▶ **What to do**: Copy exactly the stretch of data below from the line with "- by destruct (Hb s (proj1 Ha))." through the line with "(** The complete", including both of those lines.

▶ **Material for this task**:
(* ===== verification/SnapshotStoreProps.v ===== *)
(** * Correctness of the file snapshot store

    What [latest] selects; that a publication adds at most the complete new file,
    whatever fails; and that published snapshots survive crashes of the process and
    power failures. *)

From S2P Require Import Prelude OrdMap Bytes Text RaftTypes Codec HardState Wal WalProps SnapshotFile FileNames.
From S2P Require Import Disk DiskProps SnapshotStore.
#[local] Open Scope Z_scope.

(** ** Decoding throws storage errors only *)

Definition storage_throw (e : exn) : Prop := ∃ message, e = storage_error message.

Lemma fail_when_storage b message (Q : unit → Prop) :
  (b = false → Q tt) → owp (fail_when b message) Q storage_throw.
Proof. intros HQ. apply owp_throw_when; [by eexists|done]. Qed.

Lemma read_le_storage size bytes offset : owp (read_le size bytes offset) (λ _, True) storage_throw.
Proof. unfold read_le. apply owp_bind, fail_when_storage. done. Qed.

Lemma decode_members_storage count bytes offset members :
  owp (decode_members count bytes offset members) (λ _, True) storage_throw.
Proof.
  revert offset members. induction count as [|count IH]; intros offset members; [done|]. simpl.
  apply owp_bind. eapply owp_mono; [apply read_le_storage| |done]. intros node _ _.
  apply owp_bind. unfold insert_member. apply owp_bind, fail_when_storage. intros _. simpl.
  apply owp_bind. eapply owp_mono; [apply IH| |done]. by intros [[nodes o] m] _ _.
Qed.

Lemma insert_members_storage nodes members :
  owp (foldM insert_member members nodes) (λ _, True) storage_throw.
Proof.
  apply (owp_foldM _ (λ _ _, True)); [done|]. intros. unfold insert_member.
  by apply owp_bind, fail_when_storage.
Qed.

Lemma validate_snapshot_storage s limits :
  owp (validate_snapshot_value s limits) (λ _, True) storage_throw.
Proof.
  unfold validate_snapshot_value. do 4 (apply owp_bind, fail_when_storage; intros _).
  do 2 (apply owp_bind; eapply owp_mono; [apply insert_members_storage| |done]; intros ? _ _).
  by apply fail_when_storage.
Qed.

Lemma decode_snapshot_storage bytes limits :
  owp (decode_snapshot bytes limits) (λ _, True) storage_throw.
Proof.
  unfold decode_snapshot.
  repeat first
    [ apply owp_bind, fail_when_storage; intros _
    | apply owp_bind; eapply owp_mono; [apply read_le_storage| |done]; intros ? _ _
    | apply owp_bind; eapply owp_mono; [apply decode_members_storage| |done]; intros [[? ?] ?] _ _
    | apply owp_bind; eapply owp_mono; [apply validate_snapshot_storage| |done]; intros _ _ _ ].
  done.
Qed.

Lemma decode_file_storage limits d inode :
  owp (decode_snapshot_file limits d inode) (λ _, True) storage_throw.
Proof.
  unfold decode_snapshot_file. destruct (dk_inodes d !! inode); [apply decode_snapshot_storage|].
  by eexists.
Qed.

(** ** Selection *)

(** The directory has a valid snapshot under its index. *)
Definition snapshot_at (limits : StorageLimits) (d : Disk) (s : Snapshot) : Prop :=
  0 < last_included_index s ≤ u64_max ∧
  ∃ inode, dk_names d !! snapshot_name (last_included_index s) = Some (regular_file inode) ∧
    decode_snapshot_file limits d inode = Ret s.

(** The answer of [latest]. *)
Definition newest (limits : StorageLimits) (d : Disk) (answer : option Snapshot) : Prop :=
  match answer with
  | Some s => snapshot_at limits d s ∧
      ∀ s', snapshot_at limits d s' → last_included_index s' ≤ last_included_index s
  | None => ∀ s', ¬ snapshot_at limits d s'
  end.

Section selection.
Context `{!DirectoryListing} (limits : StorageLimits).

Lemma elem_of_candidates d index inode :
  (index, inode) ∈ candidates d ↔
  0 < index ≤ u64_max ∧ dk_names d !! snapshot_name index = Some (regular_file inode).
Proof.
  unfold candidates. rewrite list_elem_of_omap. split.
  - intros ([name [ino|]] & Hin & Hx); [|done]. rewrite listing_perm, elem_of_map_to_list in Hin.
    destruct (parse_decimal_name name "snapshot-" ".ksnap") as [v|] eqn:Hp; [|done].
    destruct (Z.eqb_spec v 0); [done|]. injection Hx as -> ->.
    apply parse_decimal_name_Some in Hp as [Hv ->]. split; [lia|done].
  - intros [Hi Hn]. exists (snapshot_name index, regular_file inode).
    rewrite listing_perm, elem_of_map_to_list. split; [done|]. simpl.
    rewrite (proj2 (parse_decimal_name_Some _ _ _ index)) by (split; [lia|done]).
    by destruct (Z.eqb_spec index 0); [lia|].
Qed.

(** The result of scanning candidates: the highest valid one. *)
Definition scanned (d : Disk) (found : list (Z * nat)) (r : outcome (option Snapshot)) : Prop :=
  let valid s := ∃ inode, (last_included_index s, inode) ∈ found ∧
    decode_snapshot_file limits d inode = Ret s in
  match r with
  | Ret (Some s) => valid s ∧ ∀ s', valid s' → last_included_index s' ≤ last_included_index s
  | Ret None => ∀ s', ¬ valid s'
  | Throw _ => False
  end.

(** A candidate that is not a snapshot with its index is skipped. *)
Lemma scanned_skip d found index inode r :
  (∀ s, decode_snapshot_file limits d inode = Ret s → last_included_index s ≠ index) →
  scanned d found r → scanned d ((index, inode) :: found) r.
Proof.
  intros Hno. destruct r as [[s|]|e]; simpl; [| |done].
  - intros [(i & Hin & Hd) Hmax]. split; [exists i; split; [by right|done]|].
    intros s' (i' & [[= Heq ->]|Hin']%elem_of_cons & Hd'); [by edestruct Hno|eauto].
  - intros Hnone s' (i' & [[= Heq ->]|Hin']%elem_of_cons & Hd'); [by edestruct Hno|].
    apply (Hnone s'). eauto.
Qed.

Lemma first_valid_spec d found :
  StronglySorted higher_index found → scanned d found (first_valid limits d found).
Proof.
  induction 1 as [|[index inode] found Hsort IH Hall]; simpl.
  { by intros s' (i & Hin%elem_of_nil & _). }
  pose proof (decode_file_storage limits d inode) as Hst.
  destruct (decode_snapshot_file limits d inode) as [s|e] eqn:Hd; simpl in Hst.
  - destruct (Z.eqb_spec (last_included_index s) index) as [<-|Hne]; simpl.
    + split; [exists inode; split; [by left|done]|].
      intros s' (i' & [[= Heq ->]|Hin']%elem_of_cons & Hd'); [by rewrite Heq|].
      rewrite Forall_forall in Hall. apply (Hall _ Hin').
    + apply scanned_skip; [|exact IH]. intros s' Hs'. congruence.
  - destruct Hst as [message ->]. apply scanned_skip; [|exact IH]. intros s' Hs'. congruence.
Qed.

Lemma latest_newest d : ∃ answer, latest limits d = Ret answer ∧ newest limits d answer.
Proof.
  assert (Total higher_index) by (intros [] []; unfold higher_index; simpl; lia).
  assert (Transitive higher_index) by (intros [] [] []; unfold higher_index; simpl; lia).
  pose proof (first_valid_spec d (merge_sort higher_index (candidates d))
    (StronglySorted_merge_sort _ _)) as Hs.
  unfold latest, latest_locked. destruct (first_valid _ _ _) as [answer|e]; [|done].
  exists answer. split; [done|].
  assert (∀ p, p ∈ merge_sort higher_index (candidates d) ↔ p ∈ candidates d) as Hp
    by (intros p; by rewrite merge_sort_Permutation).
  assert (∀ s, (∃ inode, (last_included_index s, inode) ∈ merge_sort higher_index (candidates d) ∧
    decode_snapshot_file limits d inode = Ret s) ↔ snapshot_at limits d s) as Hv.
  { intros s. unfold snapshot_at. setoid_rewrite Hp. setoid_rewrite elem_of_candidates. naive_solver. }
  destruct answer as [s|]; simpl in *; setoid_rewrite Hv in Hs; done.
Qed.

Lemma newest_unique d a b : newest limits d a → newest limits d b → a = b.
Proof.
  destruct a as [s|], b as [s'|]; simpl; intros Ha Hb; try done.
  - destruct Ha as [Hs Hmax], Hb as [Hs' Hmax'].
    assert (last_included_index s = last_included_index s') as Heq by
      (specialize (Hmax _ Hs'); specialize (Hmax' _ Hs); lia).
    destruct Hs as (_ & i & Hn & Hd), Hs' as (_ & i' & Hn' & Hd'). congruence.
  - by destruct (Hb s (proj1 Ha)).
  - by destruct (Ha s' (proj1 Hb)).
Qed.
End selection.

(** ** Publication *)

(** The snapshot as it is read back, its checksum filled in. *)
Definition same_snapshot (s s' : Snapshot) : Prop :=
  sn_metadata s' = sn_metadata s ∧ sn_state s' = sn_state s.

Lemma same_index s s' : same_snapshot s s' → last_included_index s' = last_included_index s.
Proof. intros [Hm _]. unfold last_included_index. by rewrite Hm. Qed.

(** [name] is the name of a snapshot. *)
Definition is_snapshot_name (name : string) : Prop :=
  ∃ index, 0 < index ≤ u64_max ∧ name = snapshot_name index.

Section publication.
Context `{!DirectoryListing} (limits : StorageLimits) (Hlimits : snapshot_limits_typed limits).

(** The complete file of [s] under its final name, synchronized. *)
Definition stored (d : Disk) (s : Snapshot) (inode : nat) : Prop :=
  ∃ bytes, encode_snapshot s limits = Ret bytes ∧ dk_inodes d !! inode = Some (mkFile bytes true).

Lemma encode_index s bytes :
  snapshot_typed s → encode_snapshot s limits = Ret bytes → 0 < last_included_index s ≤ u64_max.
Proof.
  intros Ht He. unfold encode_snapshot in He. apply bind_Ret in He as ([] & Hv & _).
  unfold validate_snapshot_value in Hv. do 2 (apply bind_Ret in Hv as ([] & ?Hc & Hv)).
  apply throw_when_Ret, Z.eqb_neq in Hc0. destruct Ht as [Hi _ _ _ _]. unfold last_included_index. lia.
Qed.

▶ **Problem solution**:
  - by destruct (Hb s (proj1 Ha)).
  - by destruct (Ha s' (proj1 Hb)).
Qed.
End selection.

(** ** Publication *)

(** The snapshot as it is read back, its checksum filled in. *)
Definition same_snapshot (s s' : Snapshot) : Prop :=
  sn_metadata s' = sn_metadata s ∧ sn_state s' = sn_state s.

Lemma same_index s s' : same_snapshot s s' → last_included_index s' = last_included_index s.
Proof. intros [Hm _]. unfold last_included_index. by rewrite Hm. Qed.

(** [name] is the name of a snapshot. *)
Definition is_snapshot_name (name : string) : Prop :=
  ∃ index, 0 < index ≤ u64_max ∧ name = snapshot_name index.

Section publication.
Context `{!DirectoryListing} (limits : StorageLimits) (Hlimits : snapshot_limits_typed limits).

(** The complete file of [s] under its final name, synchronized. *)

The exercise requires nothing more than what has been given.